**WORK REQUEST**:
In the entries below, find each line bearing the string "rest" and copy it.
*** Opening of RECORDS TO PROCESS ***
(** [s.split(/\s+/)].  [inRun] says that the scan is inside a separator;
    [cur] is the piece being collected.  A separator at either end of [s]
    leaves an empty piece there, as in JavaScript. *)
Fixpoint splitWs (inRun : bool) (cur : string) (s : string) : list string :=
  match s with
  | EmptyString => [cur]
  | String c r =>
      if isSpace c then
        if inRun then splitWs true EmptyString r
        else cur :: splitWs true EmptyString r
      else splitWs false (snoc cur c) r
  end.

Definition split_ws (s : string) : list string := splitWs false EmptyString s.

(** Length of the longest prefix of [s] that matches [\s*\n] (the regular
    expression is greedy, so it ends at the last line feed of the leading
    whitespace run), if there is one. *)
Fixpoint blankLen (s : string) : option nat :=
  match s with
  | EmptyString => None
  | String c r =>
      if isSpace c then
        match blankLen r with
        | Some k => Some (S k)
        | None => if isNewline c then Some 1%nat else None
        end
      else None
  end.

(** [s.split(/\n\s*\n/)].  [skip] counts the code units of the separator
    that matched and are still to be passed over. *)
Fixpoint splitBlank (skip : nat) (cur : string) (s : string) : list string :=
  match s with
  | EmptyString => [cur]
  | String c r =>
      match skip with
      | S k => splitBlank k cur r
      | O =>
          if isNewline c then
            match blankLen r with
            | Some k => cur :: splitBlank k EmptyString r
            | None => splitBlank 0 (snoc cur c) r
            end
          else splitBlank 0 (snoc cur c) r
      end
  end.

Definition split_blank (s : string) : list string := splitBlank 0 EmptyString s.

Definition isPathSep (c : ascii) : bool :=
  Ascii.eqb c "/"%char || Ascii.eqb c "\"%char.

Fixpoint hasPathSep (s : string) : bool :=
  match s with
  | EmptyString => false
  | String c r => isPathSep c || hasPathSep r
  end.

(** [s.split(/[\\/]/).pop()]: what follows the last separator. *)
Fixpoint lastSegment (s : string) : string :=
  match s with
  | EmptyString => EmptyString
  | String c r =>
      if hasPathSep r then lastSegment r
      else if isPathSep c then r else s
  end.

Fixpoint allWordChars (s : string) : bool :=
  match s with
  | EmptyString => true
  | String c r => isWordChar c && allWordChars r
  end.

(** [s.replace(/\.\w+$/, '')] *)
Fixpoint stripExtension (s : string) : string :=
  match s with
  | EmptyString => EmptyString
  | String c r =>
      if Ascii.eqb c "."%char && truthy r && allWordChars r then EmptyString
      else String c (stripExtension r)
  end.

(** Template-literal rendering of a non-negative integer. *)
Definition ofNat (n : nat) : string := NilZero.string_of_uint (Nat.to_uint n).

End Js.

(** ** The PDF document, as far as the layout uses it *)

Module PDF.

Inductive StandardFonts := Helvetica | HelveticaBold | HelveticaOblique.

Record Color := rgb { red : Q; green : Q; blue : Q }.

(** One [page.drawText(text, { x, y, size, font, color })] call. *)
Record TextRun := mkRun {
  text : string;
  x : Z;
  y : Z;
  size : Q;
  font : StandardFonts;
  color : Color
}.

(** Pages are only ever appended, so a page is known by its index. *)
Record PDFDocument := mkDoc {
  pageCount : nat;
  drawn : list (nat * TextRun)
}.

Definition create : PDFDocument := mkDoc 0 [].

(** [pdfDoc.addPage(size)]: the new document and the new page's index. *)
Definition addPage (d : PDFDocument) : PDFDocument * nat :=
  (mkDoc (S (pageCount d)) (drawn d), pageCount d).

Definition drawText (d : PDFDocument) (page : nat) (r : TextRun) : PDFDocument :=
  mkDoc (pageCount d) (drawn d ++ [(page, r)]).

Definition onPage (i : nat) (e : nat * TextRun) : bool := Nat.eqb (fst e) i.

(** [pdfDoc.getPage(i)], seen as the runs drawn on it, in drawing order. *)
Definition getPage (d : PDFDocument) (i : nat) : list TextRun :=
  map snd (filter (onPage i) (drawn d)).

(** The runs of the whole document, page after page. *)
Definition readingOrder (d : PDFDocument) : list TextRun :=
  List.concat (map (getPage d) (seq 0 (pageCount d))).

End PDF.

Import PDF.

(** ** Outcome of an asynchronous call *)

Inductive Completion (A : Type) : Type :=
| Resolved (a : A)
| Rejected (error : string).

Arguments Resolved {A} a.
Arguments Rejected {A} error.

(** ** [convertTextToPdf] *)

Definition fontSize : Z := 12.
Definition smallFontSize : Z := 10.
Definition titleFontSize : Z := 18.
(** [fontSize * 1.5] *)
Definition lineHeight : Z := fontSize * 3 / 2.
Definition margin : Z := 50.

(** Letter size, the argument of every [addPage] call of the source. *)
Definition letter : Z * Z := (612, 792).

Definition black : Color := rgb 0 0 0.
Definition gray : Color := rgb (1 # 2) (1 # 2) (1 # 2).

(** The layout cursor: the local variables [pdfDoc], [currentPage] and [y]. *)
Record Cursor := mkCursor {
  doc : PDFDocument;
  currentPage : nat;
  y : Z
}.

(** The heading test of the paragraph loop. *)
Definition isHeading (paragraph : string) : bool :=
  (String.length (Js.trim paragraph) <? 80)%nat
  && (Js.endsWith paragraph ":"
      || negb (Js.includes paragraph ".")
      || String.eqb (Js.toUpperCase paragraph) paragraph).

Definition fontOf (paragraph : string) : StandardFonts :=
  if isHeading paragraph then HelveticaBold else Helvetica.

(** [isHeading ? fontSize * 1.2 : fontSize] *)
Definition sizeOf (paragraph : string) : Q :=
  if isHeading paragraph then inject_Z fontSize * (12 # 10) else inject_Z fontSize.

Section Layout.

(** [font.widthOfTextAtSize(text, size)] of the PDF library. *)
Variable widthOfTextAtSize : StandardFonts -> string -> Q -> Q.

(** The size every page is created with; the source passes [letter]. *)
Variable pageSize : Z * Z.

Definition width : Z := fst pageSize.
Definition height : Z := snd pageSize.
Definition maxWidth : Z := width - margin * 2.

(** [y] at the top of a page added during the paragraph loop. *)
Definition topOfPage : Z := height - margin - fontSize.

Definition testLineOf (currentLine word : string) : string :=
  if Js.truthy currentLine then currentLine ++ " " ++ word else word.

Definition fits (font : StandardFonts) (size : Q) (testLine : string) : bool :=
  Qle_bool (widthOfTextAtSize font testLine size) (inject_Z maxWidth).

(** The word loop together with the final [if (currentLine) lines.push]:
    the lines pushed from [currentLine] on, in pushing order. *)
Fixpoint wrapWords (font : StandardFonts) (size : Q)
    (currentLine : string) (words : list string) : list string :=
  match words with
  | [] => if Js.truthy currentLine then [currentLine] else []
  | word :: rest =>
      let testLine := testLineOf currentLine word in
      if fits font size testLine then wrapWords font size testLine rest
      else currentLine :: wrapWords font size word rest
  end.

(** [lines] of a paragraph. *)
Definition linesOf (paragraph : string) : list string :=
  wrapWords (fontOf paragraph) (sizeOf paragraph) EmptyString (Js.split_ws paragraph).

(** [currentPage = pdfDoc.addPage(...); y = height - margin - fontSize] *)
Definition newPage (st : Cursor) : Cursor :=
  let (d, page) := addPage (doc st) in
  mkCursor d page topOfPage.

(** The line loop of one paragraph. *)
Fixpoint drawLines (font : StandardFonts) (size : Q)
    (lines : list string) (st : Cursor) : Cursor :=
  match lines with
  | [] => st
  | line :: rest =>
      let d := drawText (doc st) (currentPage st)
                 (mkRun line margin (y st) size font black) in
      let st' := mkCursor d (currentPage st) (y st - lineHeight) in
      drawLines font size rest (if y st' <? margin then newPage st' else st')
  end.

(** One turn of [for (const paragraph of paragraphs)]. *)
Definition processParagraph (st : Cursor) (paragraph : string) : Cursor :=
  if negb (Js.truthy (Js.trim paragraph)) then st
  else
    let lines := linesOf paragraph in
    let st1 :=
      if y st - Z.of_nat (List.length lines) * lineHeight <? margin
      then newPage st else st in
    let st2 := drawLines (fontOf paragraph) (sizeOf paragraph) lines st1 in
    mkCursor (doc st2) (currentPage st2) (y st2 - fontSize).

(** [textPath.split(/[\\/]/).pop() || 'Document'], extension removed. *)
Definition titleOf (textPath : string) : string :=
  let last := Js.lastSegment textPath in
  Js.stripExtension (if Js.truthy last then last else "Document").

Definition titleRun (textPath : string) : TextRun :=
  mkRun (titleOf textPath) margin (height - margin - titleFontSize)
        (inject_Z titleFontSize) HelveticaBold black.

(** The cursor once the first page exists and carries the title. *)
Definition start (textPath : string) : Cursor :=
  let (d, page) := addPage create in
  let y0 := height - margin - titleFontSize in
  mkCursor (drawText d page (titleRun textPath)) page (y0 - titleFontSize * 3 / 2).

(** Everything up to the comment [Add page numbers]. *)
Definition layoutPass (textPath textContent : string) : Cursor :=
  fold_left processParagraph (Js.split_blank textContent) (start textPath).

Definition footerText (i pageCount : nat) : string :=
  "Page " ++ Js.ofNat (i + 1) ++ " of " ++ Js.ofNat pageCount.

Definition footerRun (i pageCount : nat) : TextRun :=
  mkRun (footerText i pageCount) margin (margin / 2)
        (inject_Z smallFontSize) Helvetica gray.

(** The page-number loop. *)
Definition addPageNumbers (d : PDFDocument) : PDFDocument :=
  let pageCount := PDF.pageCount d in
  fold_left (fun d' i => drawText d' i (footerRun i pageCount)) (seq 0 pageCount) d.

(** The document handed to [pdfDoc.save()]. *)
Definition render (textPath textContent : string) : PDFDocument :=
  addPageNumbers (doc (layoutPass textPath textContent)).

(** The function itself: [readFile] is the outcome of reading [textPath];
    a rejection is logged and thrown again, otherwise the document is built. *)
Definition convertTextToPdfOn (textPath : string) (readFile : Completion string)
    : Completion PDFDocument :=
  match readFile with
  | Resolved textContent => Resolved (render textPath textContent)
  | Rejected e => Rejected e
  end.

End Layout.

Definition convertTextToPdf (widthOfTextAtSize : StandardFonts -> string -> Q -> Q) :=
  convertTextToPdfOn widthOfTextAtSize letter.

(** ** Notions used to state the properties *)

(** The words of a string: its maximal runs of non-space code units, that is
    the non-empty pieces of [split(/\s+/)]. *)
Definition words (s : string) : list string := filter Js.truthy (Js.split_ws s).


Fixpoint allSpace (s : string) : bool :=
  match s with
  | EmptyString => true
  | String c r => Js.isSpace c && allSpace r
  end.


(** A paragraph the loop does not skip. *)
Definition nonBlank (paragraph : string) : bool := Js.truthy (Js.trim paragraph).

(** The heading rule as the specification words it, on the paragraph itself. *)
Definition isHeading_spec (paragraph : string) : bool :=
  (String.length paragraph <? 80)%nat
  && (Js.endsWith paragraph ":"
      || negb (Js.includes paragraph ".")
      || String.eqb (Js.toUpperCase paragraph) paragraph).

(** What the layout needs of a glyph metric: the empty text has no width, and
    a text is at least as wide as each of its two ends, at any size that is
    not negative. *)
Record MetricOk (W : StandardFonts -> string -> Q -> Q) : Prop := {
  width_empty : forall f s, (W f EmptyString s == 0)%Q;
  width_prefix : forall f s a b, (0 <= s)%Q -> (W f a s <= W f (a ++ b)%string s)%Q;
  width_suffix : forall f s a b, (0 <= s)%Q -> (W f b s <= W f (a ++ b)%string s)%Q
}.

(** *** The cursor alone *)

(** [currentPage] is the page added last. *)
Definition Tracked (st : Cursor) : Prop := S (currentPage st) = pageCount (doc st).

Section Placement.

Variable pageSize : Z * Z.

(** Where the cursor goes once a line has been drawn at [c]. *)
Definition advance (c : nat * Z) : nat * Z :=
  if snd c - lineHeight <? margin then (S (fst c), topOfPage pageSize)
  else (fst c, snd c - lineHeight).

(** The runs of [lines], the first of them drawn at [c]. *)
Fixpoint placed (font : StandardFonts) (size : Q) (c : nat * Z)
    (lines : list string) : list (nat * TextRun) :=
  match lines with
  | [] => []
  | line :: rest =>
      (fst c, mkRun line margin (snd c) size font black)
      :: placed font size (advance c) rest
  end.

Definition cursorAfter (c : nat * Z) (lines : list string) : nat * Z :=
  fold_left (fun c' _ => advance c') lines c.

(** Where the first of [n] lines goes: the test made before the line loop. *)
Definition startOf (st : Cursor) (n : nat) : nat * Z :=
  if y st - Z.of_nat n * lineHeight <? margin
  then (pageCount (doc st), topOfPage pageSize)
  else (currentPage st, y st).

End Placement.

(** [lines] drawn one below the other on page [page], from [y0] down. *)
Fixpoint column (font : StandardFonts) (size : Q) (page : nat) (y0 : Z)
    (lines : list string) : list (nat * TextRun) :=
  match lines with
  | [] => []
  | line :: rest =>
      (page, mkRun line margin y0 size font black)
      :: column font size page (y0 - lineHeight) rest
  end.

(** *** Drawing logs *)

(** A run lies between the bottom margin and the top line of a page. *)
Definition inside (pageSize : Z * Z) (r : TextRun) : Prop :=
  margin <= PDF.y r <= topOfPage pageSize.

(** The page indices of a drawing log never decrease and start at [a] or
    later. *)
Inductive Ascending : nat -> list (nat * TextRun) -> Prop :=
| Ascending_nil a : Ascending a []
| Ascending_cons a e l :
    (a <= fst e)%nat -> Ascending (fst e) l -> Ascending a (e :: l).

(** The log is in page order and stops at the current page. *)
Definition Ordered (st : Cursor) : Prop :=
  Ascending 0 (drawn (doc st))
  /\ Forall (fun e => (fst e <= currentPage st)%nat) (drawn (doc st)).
*** Close of RECORDS TO PROCESS ***
**YOUR RESPONSE**:
  | word :: rest =>
      if fits font size testLine then wrapWords font size testLine rest
      else currentLine :: wrapWords font size word rest
  | line :: rest =>
      drawLines font size rest (if y st' <? margin then newPage st' else st')
  | line :: rest =>
      :: placed font size (advance c) rest
  | line :: rest =>
      :: column font size page (y0 - lineHeight) rest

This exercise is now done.